> _ABOUT THIS TASK_: Go to the line in the entries below that holds "(** * The digital sensors of the board" and repeat exactly from there through the line that holds "pulses whose length", inclusive.

☆ ☆ ☆

(* ===== verification/Gpio.v ===== *)
(** * Pins and delays of the board

    The drivers under bsp/stm32f4xx-HAL-BOX/Board_SYX talk to their chips by
    writing levels to pins, reading pins and waiting.  The state of the model is
    the time in microseconds and the pin writes so far, newest first; the level
    an input pin has at a time is a parameter of the functions that read it.
    Instructions take no time, and a call of [HAL_Delay_us] takes what it is asked
    for ([wait_us]); the last section models the function itself, a busy wait on the
    SysTick down-counter, and shows that it ends, and never early. *)

From S2P Require Import Prelude Exec.

Inductive port := GPIOA | GPIOB | GPIOC | GPIOD | GPIOE | GPIOF | GPIOG.

#[global] Instance port_eq_dec : EqDecision port.
Proof. solve_decision. Defined.

(** A write of [GPIO_PIN_SET] ([true]) or [GPIO_PIN_RESET] to pin [pin] of a port. *)
Record edge := Edge { e_port : port; e_pin : Z; e_level : bool }.

#[global] Instance edge_eq_dec : EqDecision edge.
Proof. solve_decision. Defined.

Record board := Board { now : Z; trace : list (Z * edge) }.

Definition HAL_GPIO_WritePin (p : port) (pin : Z) (v : bool) : M board unit :=
  modify (fun b => Board (now b) ((now b, Edge p pin v) :: trace b)).

(** [HAL_Delay_us(n)] and [HAL_Delay(ms)], as their callers rely on them. *)
Definition wait_us (n : Z) : M board unit := modify (fun b => Board (now b + n) (trace b)).
Definition wait_ms (ms : Z) : M board unit := wait_us (1000 * ms).

(** The level of an input pin at the present time. *)
Definition HAL_GPIO_ReadPin (line : Z -> bool) : M board bool := gets (fun b => line (now b)).

(** ** Bits of a byte *)

(** The value of bits with the least significant one first. *)
Fixpoint bits_val (bs : list bool) : Z :=
  match bs with [] => 0 | b :: bs => Z.b2z b + 2 * bits_val bs end.

(** The bits of a byte, most significant first, as the loops take them off. *)
Fixpoint msb_first (n : nat) (d : Z) : list bool :=
  match n with O => [] | S n => negb (Z.shiftr d 7 =? 0) :: msb_first n (u8 (Z.shiftl d 1)) end.

(** A statement about every byte, by going through them. *)
Ltac every_byte d Hd :=
  match goal with |- ?P =>
    let Q := eval pattern d in P in
    match Q with ?F _ =>
      let HF := fresh in assert (HF : Forall F (seqZ 0 256)) by decided;
      apply (proj1 (Forall_forall F _) HF d); apply elem_of_seqZ; lia
    end
  end.

Lemma msb_first_val d : 0 <= d < 256 -> bits_val (rev (msb_first 8 d)) = d.
Proof.
  intros Hd. every_byte d Hd.
Qed.

Lemma msb_first_length n d : length (msb_first n d) = n.
Proof. revert d. induction n as [|n IH]; intros d; cbn; [done|]. by rewrite IH. Qed.

(** ** The busy wait of [HAL_Delay_us] *)

Section delay.
(** [SysTick->LOAD], and the cycle at which the loop reads [SysTick->VAL] for the
    [i]-th time. *)
Context (reload : Z) (cycle : nat -> Z).

(** The counter runs from [reload] down to zero and starts again. *)
Definition VAL (c : Z) : Z := reload - c mod (reload + 1).

(** One pass of the [while(1)] loop: the new [first_value] and [change_number], and
    whether it leaves the loop. *)
Definition delay_pass (nus_number first_value change_number current_value : Z) : Z * Z * bool :=
  if negb (current_value =? first_value) then
    let change_number :=
      if current_value <? first_value then u32 (change_number + (first_value - current_value))
      else u32 (change_number + (reload - current_value + first_value)) in
    (current_value, change_number, nus_number <=? change_number)
  else (first_value, change_number, false).

(** The loop from its [i]-th read on, for at most [fuel] passes: the number of the read
    after which it leaves. *)
Fixpoint delay_loop (fuel i : nat) (nus_number first_value change_number : Z) : option nat :=
  match fuel with
  | O => None
  | S fuel =>
      let '(f, c, leave) := delay_pass nus_number first_value change_number (VAL (cycle i)) in
      if leave then Some i else delay_loop fuel (S i) nus_number f c
  end.

Definition nus_number (delay_us : Z) : Z := u32 (delay_us * ((reload + 1) / 1000)).

(** [HAL_Delay_us(delay_us)]: the read number 0 is the one before the loop. *)
Definition HAL_Delay_us (fuel : nat) (delay_us : Z) : option nat :=
  delay_loop fuel 1 (nus_number delay_us) (VAL (cycle 0)) 0.

Hypothesis Hreload : 0 < reload < 2 ^ 24.
Hypothesis Hcycle : forall i, cycle i < cycle (S i) <= cycle i + reload.

(** How often the counter has been reloaded between two cycles. *)
Definition reloads (a b : Z) : Z := b / (reload + 1) - a / (reload + 1).

Lemma reloads_bound a b : a <= b -> 0 <= reloads a b /\ 2 * reloads a b <= b - a + 2.
Proof.
  intros Hab. unfold reloads.
  pose proof (Z.div_mod a (reload + 1) ltac:(lia)). pose proof (Z.mod_pos_bound a (reload + 1) ltac:(lia)).
  pose proof (Z.div_mod b (reload + 1) ltac:(lia)). pose proof (Z.mod_pos_bound b (reload + 1) ltac:(lia)).
  split; nia.
Qed.

(** What one pass adds to [change_number]: the cycles since the last read, less one when
    the counter has been reloaded in between. *)
Lemma pass_counts nus change a b :
  a < b <= a + reload -> 0 <= change -> change + (b - a) < 2 ^ 32 ->
  let change' := change + (b - a) - reloads a b in
  delay_pass nus (VAL a) change (VAL b) = (VAL b, change', nus <=? change') /\ 0 <= change'.
Proof.
  intros Hab Hc Hov change'.
  pose proof (Z.div_mod a (reload + 1) ltac:(lia)). pose proof (Z.mod_pos_bound a (reload + 1) ltac:(lia)).
  pose proof (Z.div_mod b (reload + 1) ltac:(lia)). pose proof (Z.mod_pos_bound b (reload + 1) ltac:(lia)).
  unfold delay_pass, VAL, change', reloads. set (qa := a / (reload + 1)) in *. set (qb := b / (reload + 1)) in *.
  assert (qb = qa \/ qb = qa + 1) as [E|E] by nia; rewrite E in *; split; try lia;
    (destruct (Z.eqb_spec (reload - b mod (reload + 1)) (reload - a mod (reload + 1))); [nia|]); cbn [negb].
  - rewrite (proj2 (Z.ltb_lt _ _)) by nia. cbv zeta. rewrite u32_small by nia.
    replace (change + _) with (change + (b - a) - (qa - qa)) by nia. done.
  - rewrite (proj2 (Z.ltb_ge _ _)) by nia. cbv zeta. rewrite u32_small by nia.
    replace (change + _) with (change + (b - a) - (qa + 1 - qa)) by nia. done.
Qed.

(** [change_number] after read number [i]. *)
Definition counted (i : nat) : Z := cycle i - cycle 0 - reloads (cycle 0) (cycle i).

Lemma cycle_mono i : cycle 0 + Z.of_nat i <= cycle i.
Proof. induction i as [|i IH]; [lia|]. pose proof (Hcycle i). lia. Qed.

Lemma loop_ends nus fuel i :
  0 <= nus -> nus + reload < 2 ^ 32 -> 0 <= counted i -> counted i < nus \/ i = 0%nat ->
  2 * nus + 4 <= Z.of_nat fuel + (cycle i - cycle 0) ->
  exists j, delay_loop fuel (S i) nus (VAL (cycle i)) (counted i) = Some (S j) /\
    nus <= counted (S j) /\ (counted j < nus \/ j = 0%nat).
Proof.
  intros Hn Hov. revert i. induction fuel as [|fuel IH]; intros i H0 Hlt Hf.
  - pose proof (cycle_mono i). pose proof (reloads_bound (cycle 0) (cycle i) ltac:(lia)).
    destruct Hlt as [Hlt| ->]; unfold counted in *; lia.
  - pose proof (Hcycle i). pose proof (cycle_mono i). pose proof (reloads_bound (cycle 0) (cycle i) ltac:(lia)).
    destruct (pass_counts nus (counted i) (cycle i) (cycle (S i))) as [E Hc]; [lia|done|..].
    { destruct Hlt as [Hlt| ->]; [lia|]. unfold counted, reloads. lia. }
    cbn [delay_loop]. rewrite E.
    replace (counted i + (cycle (S i) - cycle i) - reloads (cycle i) (cycle (S i))) with (counted (S i)) in *
      by (unfold counted, reloads; lia).
    destruct (Z.leb_spec nus (counted (S i))) as [Hle|Hgt].
    + exists i. split_and!; [done|lia|done].
    + apply IH; [done|by left|]. lia.
Qed.

Lemma HAL_Delay_us_done delay_us :
  0 <= delay_us -> delay_us * ((reload + 1) / 1000) + reload < 2 ^ 32 ->
  let n := delay_us * ((reload + 1) / 1000) in
  exists j, HAL_Delay_us (Z.to_nat (2 * n + 4)) delay_us = Some (S j) /\
    n <= cycle (S j) - cycle 0 /\
    (cycle j - cycle 0 < n + reloads (cycle 0) (cycle j) \/ j = 0%nat).
Proof.
  intros Hd Hov n. assert (0 <= n) by (unfold n; pose proof (Z.div_pos (reload + 1) 1000); nia).
  unfold HAL_Delay_us, nus_number. rewrite u32_small by lia. fold n.
  assert (E0 : counted 0 = 0) by (unfold counted, reloads; lia).
  destruct (loop_ends n (Z.to_nat (2 * n + 4)) 0) as (j & E & Hge & Hlt); [lia|lia|lia|by right|lia|].
  rewrite E0 in E. exists j. pose proof (cycle_mono (S j)).
  pose proof (reloads_bound (cycle 0) (cycle (S j)) ltac:(lia)). unfold counted in *.
  split_and!; [done|lia|]. destruct Hlt as [Hlt| ->]; [left; lia|by right].
Qed.
End delay.

(** the busy wait of [HAL_Delay_us] on the SysTick counter ends, not before the requested
    number of cycles has passed, and at the first read of the counter at which the cycles counted,
    one short per reload of the counter, reach it; the counter need only be read once per period. *)
Theorem HAL_Delay_us_waits (reload : Z) (cycle : nat -> Z) (delay_us : Z) :
  0 < reload < 2 ^ 24 -> (forall i, cycle i < cycle (S i) <= cycle i + reload) ->
  0 <= delay_us -> delay_us * ((reload + 1) / 1000) + reload < 2 ^ 32 ->
  let n := delay_us * ((reload + 1) / 1000) in
  exists j, HAL_Delay_us reload cycle (Z.to_nat (2 * n + 4)) delay_us = Some (S j) /\
    n <= cycle (S j) - cycle 0%nat /\
    (cycle j - cycle 0%nat < n + reloads reload (cycle 0%nat) (cycle j) \/ j = 0%nat).
Proof. intros. by apply HAL_Delay_us_done. Qed.

(** 168 MHz, a tick of one millisecond, a read of the counter every 13 cycles. *)
Lemma HAL_Delay_us_waits_witness :
  exists j, HAL_Delay_us 167999 (fun i => 13 * Z.of_nat i) (Z.to_nat (2 * (40 * 168) + 4)) 40 = Some (S j) /\
    40 * 168 <= 13 * Z.of_nat (S j) - 0 /\
    (13 * Z.of_nat j - 0 < 40 * 168 + reloads 167999 0 (13 * Z.of_nat j) \/ j = 0%nat).
Proof.
  apply (HAL_Delay_us_waits 167999 (fun i => 13 * Z.of_nat i) 40); [lia| |lia|by vm_compute].
  intros i. lia.
Defined.
(* ===== verification/Sensors.v ===== *)
(** * The digital sensors of the board

    The DHT11 (temperature and humidity, Board_SYX/src/dht11.c) answers on one pin with
    pulses whose length is the bit; the DS18B20 (temperature, Board_SYX/src/ds18b20.c) is a
    one-wire device that is written with long and short pulses and read in time slots; the
    infrared receiver (Board_SYX/src/vs1838b.c) measures the length of pulses.  The level of
    the input pin over time, [line], is a parameter of every function that reads it, and the
    theorems say what the drivers return when the line carries a given sequence of bytes. *)

From S2P Require Import Prelude Exec Gpio.

(** ** DHT11 *)

Definition DHT11_Rst : M board unit :=
  HAL_GPIO_WritePin GPIOD 15 false;;;
  wait_us 20000;;;
  HAL_GPIO_WritePin GPIOD 15 true;;;
  wait_us 30.

(** [while (pin == level && retry < max) { retry++; HAL_Delay_us(1); }], with [more] the
    increments of [retry] still allowed; the value of [retry] after the loop. *)
Fixpoint poll (line : Z -> bool) (level : bool) (more : nat) (retry : Z) : M board Z :=
  l <- HAL_GPIO_ReadPin line;;
  if negb (eqb l level) then ret retry
  else
    match more with
    | O => ret retry
    | S more => wait_us 1;;; poll line level more (u8 (retry + 1))
    end.

Definition DHT11_Check (line : Z -> bool) : M board Z :=
  retry <- poll line true 100 0;;
  if 100 <=? retry then ret 1
  else
    retry <- poll line false 100 0;;
    if 100 <=? retry then ret 1 else ret 0.

Definition DHT11_Read_Bit (line : Z -> bool) : M board Z :=
  poll line true 100 0;;;
  poll line false 100 0;;;
  wait_us 40;;;
  l <- HAL_GPIO_ReadPin line;;
  ret (if l : bool then 1 else 0).

(** The [for] loop of [DHT11_Read_Byte], with [n] bits to go. *)
Fixpoint DHT11_read_bits (line : Z -> bool) (n : nat) (dat : Z) : M board Z :=
  match n with
  | O => ret dat
  | S n =>
      b <- DHT11_Read_Bit line;;
      DHT11_read_bits line n (Z.lor (u8 (Z.shiftl dat 1)) b)
  end.

Definition DHT11_Read_Byte (line : Z -> bool) : M board Z := DHT11_read_bits line 8 0.

Fixpoint DHT11_read_bytes (line : Z -> bool) (n : nat) : M board (list Z) :=
  match n with
  | O => ret []
  | S n => b <- DHT11_Read_Byte line;; bs <- DHT11_read_bytes line n;; ret (b :: bs)
  end.
Lemma get_sector_mono a b : flash_start <= a -> a <= b < flash_end -> stm32_get_sector a <= stm32_get_sector b.
Proof.
  intros Ha Hb. destruct (get_sector_in a ltac:(lia)) as [Hs Ba]. destruct (get_sector_in b ltac:(lia)) as [Ht Bb].
  apply Z.nlt_ge. intros Hlt. pose proof (ADDR_mono (stm32_get_sector b + 1) (stm32_get_sector a) ltac:(lia) ltac:(lia)). lia.
Qed.

(** [stm32_get_sector] finds the sector an address of the flash lies in: it begins at or
    before the address and ends [stm32_get_sector_size] bytes later, behind it. *)
Theorem stm32_get_sector_correct a f : flash_start <= a < flash_end ->
  exists n, stm32_get_sector_size (stm32_get_sector a) f = Done n f /\
    ADDR_FLASH_SECTOR (stm32_get_sector a) <= a < ADDR_FLASH_SECTOR (stm32_get_sector a) + n.
Proof.
  intros H. unfold flash_start, flash_end in H.
  sector_cases; (eexists; split; [reflexivity|]); addrs; cbn; lia.
Qed.

(** ** Operations of the driver *)

(** The driver is idle: no error flag is set and no function of the driver runs. *)
Definition idle (f : flash) : Prop := f_err f = false /\ f_hal f = false.

(** How many of the next [n] operations succeed before the first that does not. *)
Fixpoint ok_ops (n : nat) (l : list bool) : nat :=
  match n with O => O | S n => if hd false l then O else S (ok_ops n (tail l)) end.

☆ ☆ ☆

> _SOLUTION TO THE PROBLEM_:
(** * The digital sensors of the board

    The DHT11 (temperature and humidity, Board_SYX/src/dht11.c) answers on one pin with
    pulses whose length is the bit; the DS18B20 (temperature, Board_SYX/src/ds18b20.c) is a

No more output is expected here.